Greentech argues that manufacturing drives technology innovation, citing a National Science Foundation estimate that manufacturers account for two-thirds of U.S. research and development investment—and 80% of the money comes out of their own pockets.
“The 50+% reduction in solar costs over the past five years has primarily been brought about by innovations in the supply chain, from low-cost polysilicon production, to better throughput on materials, to improvements in efficiency,” Greentech notes. “If we believe that solar is a key part of the future of electricity, that the U.S. should be a leader in the clean electricity future, and that technology innovation is a key driver toward that realization, then we must increase investment in domestic manufacturing.”

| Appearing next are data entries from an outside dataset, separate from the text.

(** * Multi-objective symbolic regression: the evolutionary loop and the
      constant optimizers

    A shallow embedding of
      - [symbolic_regression/SymbolicRegressor.py] (population registry,
        selection, the generation loop and its interrupt handler),
      - [symbolic_regression/multiobjective/fitness/Regression.py]
        (the fitness metrics and their exception handlers),
      - [symbolic_regression/multiobjective/optimization.py]
        (SGD, ADAM, ADAM2FOLD),
    followed by the properties of the specification, each settled on the
    embedding, and by further properties of the same code. *)

From Stdlib Require Import List ZArith QArith Reals Lra Lia Bool String.
From Stdlib Require Import Permutation Sorted.
Import ListNotations.


(* ===================================================================== *)
(** * Part I: definitions *)
(* ===================================================================== *)

(** ** Python exceptions and results *)

Inductive exn : Type :=
| KeyError
| TypeError
| ValueError
| AttributeError
| IndexError
| ZeroDivisionError
| UnboundLocalError
| KeyboardInterrupt.

Inductive result (A : Type) : Type :=
| Ok (a : A)
| Raise (e : exn).
Arguments Ok {A} a.
Arguments Raise {A} e.

Definition bind {A B : Type} (r : result A) (k : A -> result B) : result B :=
  match r with
  | Ok a => k a
  | Raise e => Raise e
  end.

Declare Scope py_scope.
Delimit Scope py_scope with py.
Notation "x <- c ;; k" := (bind c (fun x => k))
  (at level 61, c at next level, right associativity) : py_scope.

(** Dictionaries with string keys: [d[k]] raises [KeyError] on a key that
    is absent. *)
Fixpoint lookup {V : Type} (k : string) (d : list (string * V)) : result V :=
  match d with
  | [] => Raise KeyError
  | (k', v) :: d' => if String.eqb k k' then Ok v else lookup k d'
  end.

Fixpoint map_result {A B : Type} (f : A -> result B) (l : list A)
  : result (list B) :=
  match l with
  | [] => Ok []
  | a :: l' =>
      match f a with
      | Ok b => match map_result f l' with
                | Ok bs => Ok (b :: bs)
                | Raise e => Raise e
                end
      | Raise e => Raise e
      end
  end.

(** ** Programs

    [Program.py] is not part of the embedded sources; a program is the
    record of the attributes that the controller reads and writes.  Every
    position of a population holds an object of its own (offspring come back
    from worker processes and refills are freshly generated), so a
    population is a list of records and a write to [p.rank],
    [p.crowding_distance] or [p._is_duplicated] is a write at a position.
    [is_valid] is read as an attribute of its own: whether or not a raised
    [_is_duplicated] also turns it off, as the comment at line 81 says, a
    program that is not flagged keeps the validity it had. *)

(** A crowding distance is a non-negative float or [+inf]. *)
Inductive distance : Type :=
| Finite (q : Q)
| Infinity.

(** One entry of [p._fitness_template]. *)
Record FitnessTemplate : Type := {
  func : Q;
  minimize : option bool;
  hv_reference : option Q
}.

Record Program : Type := {
  program : string;
  fitness : list (string * Q);
  _fitness_template : list (string * FitnessTemplate);
  rank : Z;
  crowding_distance : distance;
  complexity : Q;
  is_valid : bool;
  _is_duplicated : bool;
  converged : bool
}.

Definition set_is_duplicated (b : bool) (p : Program) : Program :=
  {| program := program p; fitness := fitness p;
     _fitness_template := _fitness_template p;
     rank := rank p; crowding_distance := crowding_distance p;
     complexity := complexity p; is_valid := is_valid p;
     _is_duplicated := b; converged := converged p |}.

Definition set_rank (r : Z) (p : Program) : Program :=
  {| program := program p; fitness := fitness p;
     _fitness_template := _fitness_template p;
     rank := r; crowding_distance := crowding_distance p;
     complexity := complexity p; is_valid := is_valid p;
     _is_duplicated := _is_duplicated p; converged := converged p |}.

Definition set_crowding_distance (d : distance) (p : Program) : Program :=
  {| program := program p; fitness := fitness p;
     _fitness_template := _fitness_template p;
     rank := rank p; crowding_distance := d;
     complexity := complexity p; is_valid := is_valid p;
     _is_duplicated := _is_duplicated p; converged := converged p |}.

(** ** Python lists: [sort] and slices *)

Section PySort.
Context {A K : Type}.
Variable key : A -> K.
(** [<] on keys, the only comparison [list.sort] performs. *)
Variable lt : K -> K -> bool.

(** [x] is put in front of the first element that is not smaller than it:
    an element never overtakes one with an equal key. *)
Fixpoint insert_sorted (x : A) (s : list A) : list A :=
  match s with
  | [] => [x]
  | y :: s' => if lt (key y) (key x) then y :: insert_sorted x s' else x :: s
  end.

(** [list.sort] is a stable sort, so its result is the one of any stable
    sort; here insertion from the right end. *)
Definition stable_sort (l : list A) : list A :=
  fold_right insert_sorted [] l.

(** [l.sort(key=key, reverse=reverse)].  With [reverse=True] CPython
    reverses the list, sorts it and reverses the outcome, which keeps
    elements with equal keys in their original order. *)
Definition list_sort (reverse : bool) (l : list A) : list A :=
  if reverse then rev (stable_sort (rev l)) else stable_sort l.

(** [a] may stand before [b] in an ascending list. *)
Definition key_le (a b : A) : Prop := lt (key b) (key a) = false.
End PySort.

(** [l[:n]]: a negative bound counts from the end. *)
Definition slice_to {A : Type} (n : Z) (l : list A) : list A :=
  if (0 <=? n)%Z then firstn (Z.to_nat n) l
  else firstn (Z.to_nat (Z.of_nat (List.length l) + n)) l.

(** [<] on crowding distances. *)
Definition distance_ltb (a b : distance) : bool :=
  match a, b with
  | Finite x, Finite y => negb (Qle_bool y x)
  | Finite _, Infinity => true
  | Infinity, _ => false
  end.

(** ** Population registry ([SymbolicRegressor.py], lines 68-105, 273-276) *)

Section Registry.
(** [Program.is_duplicate] compares the performance of two programs
    ("programs are considered duplicated if they have the same
    performance"); the comparison of two fitness vectors is a parameter. *)
Variable fitness_eq : list (string * Q) -> list (string * Q) -> bool.

Definition is_duplicate (p p_confront : Program) : bool :=
  fitness_eq (fitness p) (fitness p_confront).

(** The inner loop over [self.population[index + 1:]]. *)
Definition mark_duplicates_of (p : Program) (later : list Program)
  : list Program :=
  map (fun p_confront =>
         if is_duplicate p p_confront
         then set_is_duplicated true p_confront
         else p_confront) later.

(** The outer loop [for index, p in enumerate(self.population)]; [n] counts
    the positions still to visit. *)
Fixpoint mark_from (n : nat) (pop : list Program) : list Program :=
  match n, pop with
  | S n', p :: later =>
      p :: mark_from n'
             (if is_valid p && negb (_is_duplicated p)
              then mark_duplicates_of p later
              else later)
  | _, _ => pop
  end.

Definition mark_duplicates (pop : list Program) : list Program :=
  mark_from (List.length pop) pop.

Definition not_duplicated (p : Program) : bool :=
  Bool.eqb (_is_duplicated p) false.

(** [drop_duplicates]: the population after the call (the flags are
    written on the programs whatever [inplace] is) and the list returned. *)
Definition drop_duplicates (inplace : bool) (pop : list Program)
  : list Program * list Program :=
  let marked := mark_duplicates pop in
  let kept := filter not_duplicated marked in
  if inplace then (kept, kept) else (marked, kept).

(** [self.drop_duplicates(inplace=True)], as the loop calls it. *)
Definition drop_duplicates_inplace (pop : list Program) : list Program :=
  fst (drop_duplicates true pop).

(** [p] is compared with the programs after it. *)
Definition confronts (p : Program) : bool :=
  is_valid p && negb (_is_duplicated p).

(** [q], standing after [p], carries the flag if [p] was compared with it
    and has the same fitness. *)
Definition flagged_by (p q : Program) : Prop :=
  confronts p = true -> is_duplicate p q = true -> _is_duplicated q = true.

(** The marking pass read as one sweep: [active] holds the programs met so
    far that were compared with their successors; a program is flagged as
    soon as one of them has its fitness. *)
Definition flag_if_met (active : list Program) (q : Program) : Program :=
  if existsb (fun p => is_duplicate p q) active
  then set_is_duplicated true q
  else q.

Fixpoint single_pass (active pop : list Program) : list Program :=
  match pop with
  | [] => []
  | q :: rest =>
      let q' := flag_if_met active q in
      q' :: single_pass (if confronts q' then q' :: active else active) rest
  end.
End Registry.

(** The only write of the marking pass: [b] is [a], or [a] with its flag
    set. *)
Definition flag_raised (a b : Program) : Prop :=
  b = a \/ b = set_is_duplicated true a.

(** [drop_invalids] (lines 91-105). *)
Definition valid (p : Program) : bool := Bool.eqb (is_valid p) true.

Definition drop_invalids (inplace : bool) (pop : list Program)
  : list Program * list Program :=
  let kept := filter valid pop in
  if inplace then (kept, kept) else (pop, kept).

Definition drop_invalids_inplace (pop : list Program) : list Program :=
  fst (drop_invalids true pop).

(** Lines 273-276: the two sorts and the truncation. *)
Definition sort_by_crowding (pop : list Program) : list Program :=
  list_sort crowding_distance distance_ltb true pop.

Definition sort_by_rank (pop : list Program) : list Program :=
  list_sort rank Z.ltb false pop.

Definition select_and_truncate (population_size : Z) (pop : list Program)
  : list Program :=
  slice_to population_size (sort_by_rank (sort_by_crowding pop)).

(** [a] may stand before [b] after the crowding sort: its distance is not
    the smaller one. *)
Definition crowding_ge (a b : Program) : Prop :=
  distance_ltb (crowding_distance a) (crowding_distance b) = false.

(** Rank first, ascending; inside a rank, crowding distance descending. *)
Definition rank_then_crowding (a b : Program) : Prop :=
  (rank a < rank b)%Z \/ (rank a = rank b /\ crowding_ge a b).

Definition has_rank (k : Z) (p : Program) : bool := (rank p =? k)%Z.

(** ** The controller ([SymbolicRegressor.py], lines 22-66 and 107-382)

    The attributes of [SymbolicRegressor] that [fit] reads or writes;
    [const_range], [parsimony], [parsimony_decay] and [tournament_size] are
    only handed to the collaborators.  [population] is [None] before the
    first call; the loop tests it with [not self.population], which does not
    tell [None] from the empty list, so [None] is the empty list here. *)
Record SymbolicRegressor : Type := {
  best_program : option Program;
  best_programs_history : list Program;
  first_pareto_front_history : list (list Program);
  converged_generation : option Z;
  generation : option Z;
  population : list Program;
  population_size : Z;
  status : string;
  training_duration : option Q;
  fpf_hypervolume : option Q;
  fpf_hypervolume_history : list Q;
  checkpoint_file : option string;
  checkpoint_frequency : Z;
  elapsed_time : Q;
  average_complexity : option Q
}.

Definition set_best_program (v : option Program)
    (self : SymbolicRegressor) : SymbolicRegressor :=
  {| best_program := v;
     best_programs_history := best_programs_history self;
     first_pareto_front_history := first_pareto_front_history self;
     converged_generation := converged_generation self;
     generation := generation self; population := population self;
     population_size := population_size self; status := status self;
     training_duration := training_duration self;
     fpf_hypervolume := fpf_hypervolume self;
     fpf_hypervolume_history := fpf_hypervolume_history self;
     checkpoint_file := checkpoint_file self;
     checkpoint_frequency := checkpoint_frequency self;
     elapsed_time := elapsed_time self;
     average_complexity := average_complexity self |}.
(** X15.  Timers do not leak.  Over any sequence of connects, disconnects,
    frames, opens and closes of the socket held, timer runs and an unmount,
    in which a socket opens only while it is connecting and closes only
    once, starting from the hook as first rendered: every timer armed is the
    one its ref holds, a ping interval with the configured period while the
    socket is open or a reconnect timeout with the configured delay while the
    socket is closed; so at most one timer is armed at any time, and none
    once the hook is unmounted. *)
Theorem orderly_connection_never_leaks_a_timer :
  ∀ (evs : list Event),
    orderly o throws evs initial = true →
    let k := run o throws evs initial in
    (∀ t kind, timers k !! t = Some kind →
       (kind = PingInterval (pingInterval_of o) ∧ pingTimerRef k = Some t ∧
        ws_open k = true) ∨
       (kind = ReconnectTimeout (reconnectDelay_of o) ∧ reconnectTimerRef k = Some t ∧
        wsRef k = Some Transport.CLOSED)) ∧
    (∀ t t' kind kind',
       timers k !! t = Some kind → timers k !! t' = Some kind' → t = t') ∧
    (mountedRef k = false → timers k = ∅).
Proof.
  intros evs Ho k.
  pose proof (tidy_run evs initial tidy_initial Ho) as [T1 T2 T3 T4 T5]. fold k in T1, T2, T3, T4, T5.
  assert (∀ t kind, timers k !! t = Some kind →
            (kind = PingInterval (pingInterval_of o) ∧ pingTimerRef k = Some t ∧
             ws_open k = true) ∨
            (kind = ReconnectTimeout (reconnectDelay_of o) ∧ reconnectTimerRef k = Some t ∧
             wsRef k = Some Transport.CLOSED)) as Hall.
  { intros t kind E. destruct (T1 t kind E) as [[Hr ->]|[Hp ->]].
    - right. by destruct (T4 t Hr) as [? _].
    - left. destruct (T3 t Hp) as [Hws _]. unfold ws_open. by rewrite Hws. }
  split; [exact Hall|]. split.
  - intros t t' kind kind' E E'.
    destruct (Hall t kind E) as [(_ & Hp & Hw)|(_ & Hr & Hw)];
      destruct (Hall t' kind' E') as [(_ & Hp' & Hw')|(_ & Hr' & Hw')];
      try congruence; unfold ws_open in *; rewrite ?Hw, ?Hw' in *; done.
  - intros Hm. apply map_empty. by apply T5.
Qed.

End ChannelLifeFacts.

Lemma reconnection_asks_for_replay_unless_disconnected_witness :
  let o := Channel.mkOptions (Some "call-1") (Some "token-1") None None None None in
  let k := Channel.mkHook Channel.Connected [] None false (Some Transport.OPEN) None (Some 0)
             (Some "m-7") true {[0 := Channel.PingInterval 30000]} 1 [] [] in
  Channel.sent (ChannelSession.onopen o "m-9" 500 (ChannelSession.connect o None k))
    = [ChannelSession.createReconnectMessage "m-9" 500 "call-1" (Some "m-7")] ∧
  Channel.sent (ChannelSession.onopen o "m-9" 500
                  (ChannelSession.connect o None (ChannelSession.disconnect k))) = [].
Proof.
  intros o k.
  destruct (reconnection_asks_for_replay_unless_disconnected o (λ _, None) "m-9" 500 k
              eq_refl eq_refl eq_refl) as ((_ & _ & _ & H & _) & (H' & _) & _).
  split; [exact H|exact H'].
Defined.

Lemma orderly_connection_never_leaks_a_timer_witness :
  let o := Channel.mkOptions (Some "call-1") (Some "token-1") None None None None in
  let evs := [ChannelSession.Connect None; ChannelSession.Opened "m-1" 100;
              ChannelSession.Closed 1006; ChannelSession.ReconnectDue 1 None;
              ChannelSession.Opened "m-2" 2200] in
  let k := ChannelSession.run o (λ _, None) evs ChannelSession.initial in
  ChannelSession.orderly o (λ _, None) evs ChannelSession.initial = true ∧
  Channel.timers k !! 2 = Some (Channel.PingInterval 30000) ∧
  Channel.pingTimerRef k = Some 2 ∧ Channel.wsRef k = Some Transport.OPEN.
Proof.
  intros o evs k.
  assert (Channel.timers k !! 2 = Some (Channel.PingInterval 30000)) as E
    by (vm_compute; reflexivity).
  split; [reflexivity|]. split; [exact E|].
  destruct (proj1 (orderly_connection_never_leaks_a_timer o (λ _, None) evs eq_refl)
              2 (Channel.PingInterval 30000) E) as [(_ & Hp & Hw)|(Hk & _)];
    [|discriminate Hk].
  split; [exact Hp|]. vm_compute. reflexivity.
Defined.

(** ** The dial pad *)
Section DialpadFacts.
Import Phone Dialpad.

Lemma string_app_assoc (a b c : string) : (a +:+ b) +:+ c = a +:+ (b +:+ c).
Proof.
  induction a as [|x a IH]; [done|].
  change (String x ((a +:+ b) +:+ c) = String x (a +:+ (b +:+ c))). by f_equal.
Qed.

Lemma string_app_empty (a : string) : a +:+ "" = a.
Proof.
  induction a as [|x a IH]; [done|].
  change (String x (a +:+ "") = String x a). by f_equal.
Qed.

Lemma wire_step e s : ∃ l, Transport.wire (Transport.step e s) = Transport.wire s ++ l.
Proof.
  destruct e as [x msg|msg|k|dt| |ws sid hid]; cbn.
  - unfold Transport.sendMessage. destruct (Transport.ws_open s); cbn; [eauto|].
    exists []. by rewrite app_nil_r.
  - unfold Transport.handleMessage. destruct (Transport.find_handler msg s); cbn;
      exists []; by rewrite app_nil_r.
  - unfold Transport.fire_timer. destruct (Transport.timers s !! k) as [t|];
      [destruct (Transport.clock s <? Transport.t_deadline t)%Z|]; cbn;
      exists []; by rewrite app_nil_r.
  - exists []. by rewrite app_nil_r.
  - exists []. by rewrite app_nil_r.
  - exists []. by rewrite app_nil_r.
Qed.
(** C5. In a successful call the [subNodes] of the mock are: the one
    forwarding constructor, then what [exposeNode] returns for each member
    of the flattened contract, in the order of its members, then what
    [scriptFunction] returns for each scripted function, in the order of
    [scripted], then what [stubFunction] returns for each mocked function,
    in the order of [mocked]. *)
Theorem mockContract_subNodes_order sources path contractName options
    (unit : SourceUnit) :
  outcome (mock sources path contractName options) = Return unit ->
  exists sourceInfo contract flat parents directives mockDef forcer
         forwarder exposed scripts stubs,
    sources !! path = Some sourceInfo
    /\ getProperty (contracts sourceInfo) contractName = contract
    /\ outcome (flattening sourceInfo path contract) = Return (flat, parents)
    /\ children unit
       = (directives ++ [ ContractDefinitionNode mockDef;
                          ContractDefinitionNode forcer ])%list
    /\ makeConstructor
         (forwardedArguments options (constructorsNeedingArgs parents))
       = Return forwarder
    /\ Forall2 (fun node out => exposeNode node = Return out)
         (subNodes flat) exposed
    /\ Forall2
         (fun func out =>
            scriptFunction func
              (getProperty (scripted options)
                 (default EmptyString (func_name func)))
            = Return out)
         (scriptedFunctions options (abstractsOf flat)) scripts
    /\ Forall2 (fun func out => stubFunction func = Return out)
         (mockedFunctions options (abstractsOf flat)) stubs
    /\ subNodes mockDef
       = (forwarder :: concat exposed ++ scripts ++ concat stubs)%list.
Proof.
  intros Hcall.
  destruct (mockContract_Return _ _ _ _ _ Hcall)
    as (sourceInfo & contract & flat & parents & forwarder & exposed
        & scripts & stubs & forcer & Hpath & _ & Hname & Hflat & _
        & Hforwarder & Hexposed & Hscripts & Hstubs & Hforcer & Hchildren).
  apply flatMap_Return in Hexposed as (exposedEach & Hexposed & ->).
  apply flatMap_Return in Hstubs as (stubsEach & Hstubs & ->).
  apply mapExc_Return in Hscripts.
  exists sourceInfo, contract, flat, parents.
  exists (pragmasOf (parsed sourceInfo) ++ [ImportDirective path None])%list.
  eexists _, forcer, forwarder, exposedEach, scripts, stubsEach.
  repeat split; try eassumption.
  - rewrite Hchildren, <- app_assoc. reflexivity.
  - reflexivity.
Qed.

(** C6. In a successful call the mock is named after the contract, with
    the suffix [Mock], and its [baseContracts] hold one entry: the type of
    the contract itself. *)
Theorem mockContract_name_and_base sources path contractName options
    (unit : SourceUnit) :
  outcome (mock sources path contractName options) = Return unit ->
  exists directives mockDef forcer,
    children unit
    = (directives ++ [ ContractDefinitionNode mockDef;
                       ContractDefinitionNode forcer ])%list
    /\ name mockDef = contractName +:+ "Mock"
    /\ baseContracts mockDef = [ {| baseName := userType contractName |} ]
    /\ length (baseContracts mockDef) = 1.
Proof.
  intros Hcall.
  destruct (mockContract_Return _ _ _ _ _ Hcall)
    as (sourceInfo & contract & flat & parents & forwarder & exposed
        & scripts & stubs & forcer & _ & _ & _ & _ & _ & _ & _ & _ & _ & _
        & Hchildren).
  exists (pragmasOf (parsed sourceInfo) ++ [ImportDirective path None])%list.
  eexists _, forcer. split.
  - rewrite Hchildren, <- app_assoc. reflexivity.
  - repeat split.
Qed.

(** C7. In a successful call the children of the source unit are: the
    pragma directives of the parsed file, each of them and nothing else,
    in the order of the file; one import of [path]; the mock; the
    contract that [nonAbstractForcer] returns for the name of the mock.
    There is no other child. *)
Theorem mockContract_children sources path contractName options
    (unit : SourceUnit) :
  outcome (mock sources path contractName options) = Return unit ->
  exists sourceInfo pragmas mockDef forcer,
    sources !! path = Some sourceInfo
    /\ children unit
       = (pragmas ++ [ ImportDirective path None;
                       ContractDefinitionNode mockDef;
                       ContractDefinitionNode forcer ])%list
    /\ pragmas
       = List.filter
           (fun child => bool_decide (childType child = PragmaDirectiveT))
           (children (parsed sourceInfo))
    /\ pragmas `sublist_of` children (parsed sourceInfo)
    /\ (forall child,
          child ∈ pragmas
          <-> child ∈ children (parsed sourceInfo)
              /\ childType child = PragmaDirectiveT)
    /\ name mockDef = mockContractName contractName
    /\ nonAbstractForcer (mockContractName contractName) = Return forcer.
Proof.
  intros Hcall.
  destruct (mockContract_Return _ _ _ _ _ Hcall)
    as (sourceInfo & contract & flat & parents & forwarder & exposed
        & scripts & stubs & forcer & Hpath & _ & _ & _ & _ & _ & _ & _ & _
        & Hforcer & Hchildren).
  exists sourceInfo, (pragmasOf (parsed sourceInfo)).
  eexists _, forcer. split; [exact Hpath |]. split; [exact Hchildren |].
  split; [reflexivity |]. split; [apply List_filter_sublist |].
  split; [| split; [reflexivity | exact Hforcer]].
  intros child. unfold pragmasOf.
  rewrite elem_of_List_filter, bool_decide_eq_true. reflexivity.
Qed.

(** The entries handed to [makeConstructor]. *)
Lemma lookup_forwardedArguments options parents key (values : list Litteral) :
  forwardedArguments options (constructorsNeedingArgs parents) !! key
  = Some values
  <-> constructors options !! key = Some values
      /\ exists parent, parent ∈ parents
                         /\ requiresArguments parent = true
                         /\ name parent = key.
Proof.
  unfold forwardedArguments.
  rewrite lookup_objectFilter, bool_decide_eq_true.
  rewrite elem_of_constructorsNeedingArgs. reflexivity.
Qed.

(** C8. In a successful call the forwarding constructor is what
    [makeConstructor] returns for the entries of [options.constructors]
    whose key is the name of a parent that declares a constructor with
    parameters, and for no other entry. *)
Theorem mockContract_forwarded_arguments sources path contractName options
    (unit : SourceUnit) :
  outcome (mock sources path contractName options) = Return unit ->
  exists sourceInfo contract flat parents directives mockDef forcer
         args forwarder others,
    sources !! path = Some sourceInfo
    /\ getProperty (contracts sourceInfo) contractName = contract
    /\ outcome (flattening sourceInfo path contract) = Return (flat, parents)
    /\ children unit
       = (directives ++ [ ContractDefinitionNode mockDef;
                          ContractDefinitionNode forcer ])%list
    /\ subNodes mockDef = forwarder :: others
    /\ args = forwardedArguments options (constructorsNeedingArgs parents)
    /\ makeConstructor args = Return forwarder
    /\ forall key (values : list Litteral),
         args !! key = Some values
         <-> constructors options !! key = Some values
             /\ exists parent, parent ∈ parents
                                /\ requiresArguments parent = true
                                /\ name parent = key.
Proof.
  intros Hcall.
  destruct (mockContract_Return _ _ _ _ _ Hcall)
    as (sourceInfo & contract & flat & parents & forwarder & exposed
        & scripts & stubs & forcer & Hpath & _ & Hname & Hflat & _
        & Hforwarder & _ & _ & _ & _ & Hchildren).
  exists sourceInfo, contract, flat, parents.
  exists (pragmasOf (parsed sourceInfo) ++ [ImportDirective path None])%list.
  eexists _, forcer, _, forwarder, _.
  split; [exact Hpath |]. split; [exact Hname |]. split; [exact Hflat |].
  split; [rewrite Hchildren, <- app_assoc; reflexivity |].
  split; [reflexivity |]. split; [reflexivity |].
  split; [exact Hforwarder |].
  intros key values. apply lookup_forwardedArguments.
Qed.

End MockContract.

(** ** The properties on the [Token] scenario *)

Section OnScenario.

Import Scenario.

(** A statement about [mockContract], taken at the stand-ins of the
    scenario. *)
Local Abbreviation at_scenario statement :=
  (statement flattenContract makeConstructor exposeNode scriptFunction
     stubFunction nonAbstractForcer userType).

(** C1 on [Wallet], where the code misses what the claim says: the
    fallback function is an abstract function of the flattened contract
    and has no name, and the classifier places it neither in [mocked] nor
    in [scripted]; the mock that comes out holds no stub for it. *)
Lemma unnamed_abstract_is_not_mocked :
  (FunctionDefinitionNode fallback ∈ subNodes (merge Wallet []))
  /\ func_body fallback = None
  /\ func_name fallback = Some EmptyString
  /\ (fallback ∉ mockedFunctions noOptions (abstractsOf (merge Wallet [])))
  /\ (fallback ∉ scriptedFunctions noOptions (abstractsOf (merge Wallet [])))
  /\ flattenContract (Own Wallet) = Flattened (merge Wallet []) []
  /\ mock sources "Token.sol" "Wallet" noOptions = silent (Return walletMock).
Proof.
  split; [apply list_elem_of_here |].
  split; [reflexivity |]. split; [reflexivity |].
  split; [vm_compute; apply not_elem_of_nil |].
  split; [vm_compute; apply not_elem_of_nil |].
  split; [reflexivity | vm_compute; reflexivity].
Qed.

(** The classifier on [Describable]: its abstract function is named
    [toString], a name that [options.scripted] has no entry for but every
    object has a property of. The classifier places it in [scripted], not
    in [mocked], and the script it reads for it is the inherited
    property. *)
Lemma inherited_name_is_scripted :
  (FunctionDefinitionNode describe ∈ subNodes (merge Describable []))
  /\ func_body describe = None
  /\ func_name describe = Some "toString"
  /\ scripted noOptions !! "toString" = None
  /\ (describe
      ∈ scriptedFunctions noOptions (abstractsOf (merge Describable [])))
  /\ (describe
      ∉ mockedFunctions noOptions (abstractsOf (merge Describable [])))
  /\ getProperty (scripted noOptions) "toString" = Inherited "toString".
Proof.
  split; [apply list_elem_of_here |].
  split; [reflexivity |]. split; [reflexivity |].
  split; [vm_compute; reflexivity |].
  split; [vm_compute; apply list_elem_of_here |].
  split; [vm_compute; apply not_elem_of_nil |].
  vm_compute. reflexivity.
Qed.

(** C2, as the specification states it, fails on [Vault]: [Pausable] is a
    parent with a constructor that takes a parameter and has no entry in
    the options, and the error names [Ownable], the parent before it. *)
Lemma error_names_the_first_parent :
  outcome (runFlattening (resolveInScope tokenSol "Token.sol")
             (flattenContract (Own Vault)))
  = Return (merge Vault [Ownable; Pausable], [Ownable; Pausable])
  /\ requiresArguments Pausable = true
  /\ constructors noOptions !! name Pausable = None
  /\ outcome (mock sources "Token.sol" "Vault" noOptions)
     = Throw (MissingConstructorArgsError "Ownable" "Vault")
  /\ MissingConstructorArgsError "Ownable" "Vault"
     <> MissingConstructorArgsError (name Pausable) "Vault".
Proof.
  split; [vm_compute; reflexivity |]. split; [reflexivity |].
  split; [vm_compute; reflexivity |]. split; [vm_compute; reflexivity |].
  discriminate.
Qed.

(** The check of the constructor arguments on [Priced]: its parent
    [valueOf] has a constructor that takes a parameter and no entry in the
    options, and the call returns a mock all the same, since every object
    has a property named [valueOf]. *)
Lemma inherited_parent_passes_the_check :
  outcome (runFlattening (resolveInScope tokenSol "Token.sol")
             (flattenContract (Own Priced)))
  = Return (merge Priced [ValueOf], [ValueOf])
  /\ requiresArguments ValueOf = true
  /\ constructors noOptions !! name ValueOf = None
  /\ mock sources "Token.sol" "Priced" noOptions = silent (Return pricedMock).
Proof.
  split; [vm_compute; reflexivity |]. split; [reflexivity |].
  split; vm_compute; reflexivity.
Qed.

(** C10, as the specification states it, fails on the path [toString]:
    [sources] has no entry for it, but [sources[path]] is not [undefined],
    and the [TypeError] comes from the [in] test of line 32, not from
    reading [contracts]. *)
Lemma inherited_path_is_not_undefined :
  sources !! "toString" = None
  /\ getProperty sources "toString" = Inherited "toString"
  /\ mock sources "toString" "Token" options
     = silent (Throw (TypeError (InOperatorOnUndefined "Token")))
  /\ TypeError (InOperatorOnUndefined "Token") <> UndefinedSourceInfo.
Proof.
  split; [vm_compute; reflexivity |]. split; [vm_compute; reflexivity |].
  split; [vm_compute; reflexivity | discriminate].
Qed.

Lemma mockContract_unknown_path_witness :
  sources !! "Nope.sol" = None
  /\ inherited "Nope.sol" = false
  /\ mock sources "Nope.sol" "Token" options
     = silent (Throw UndefinedSourceInfo).
Proof.
  assert (sources !! "Nope.sol" = None) as Hpath by (vm_compute; reflexivity).
  split; [exact Hpath |]. split; [reflexivity |].
  exact (proj1 (at_scenario mockContract_unknown_path
                  sources "Nope.sol" "Token" options Hpath) eq_refl).
Defined.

For Resilience.org, the Suniva/SolarWorld case raises the question of how self-sufficient the U.S. or any other country should strive to be in key manufactured products, particularly when trade relationships can get as acrimonious as some of the “increasingly bellicose” exchanges between the Trump administration and China.
“The argument against self-sufficiency is that it costs more. If every country does what it does best, everyone will benefit from lower costs and higher quality. But do those low costs embody risks not accounted for, such as environmental and security risks?” Resilience asks.
“If something is cheap but you cannot get it because of a trade or diplomatic dispute, or possibly even a war between two nations, its low price doesn’t matter. And if the expertise to produce this now unavailable product is no longer found elsewhere or in one’s own country, then the price will no longer be cheap, and the disruption will be proportionate to the importance of the product in the functioning of one’s society.”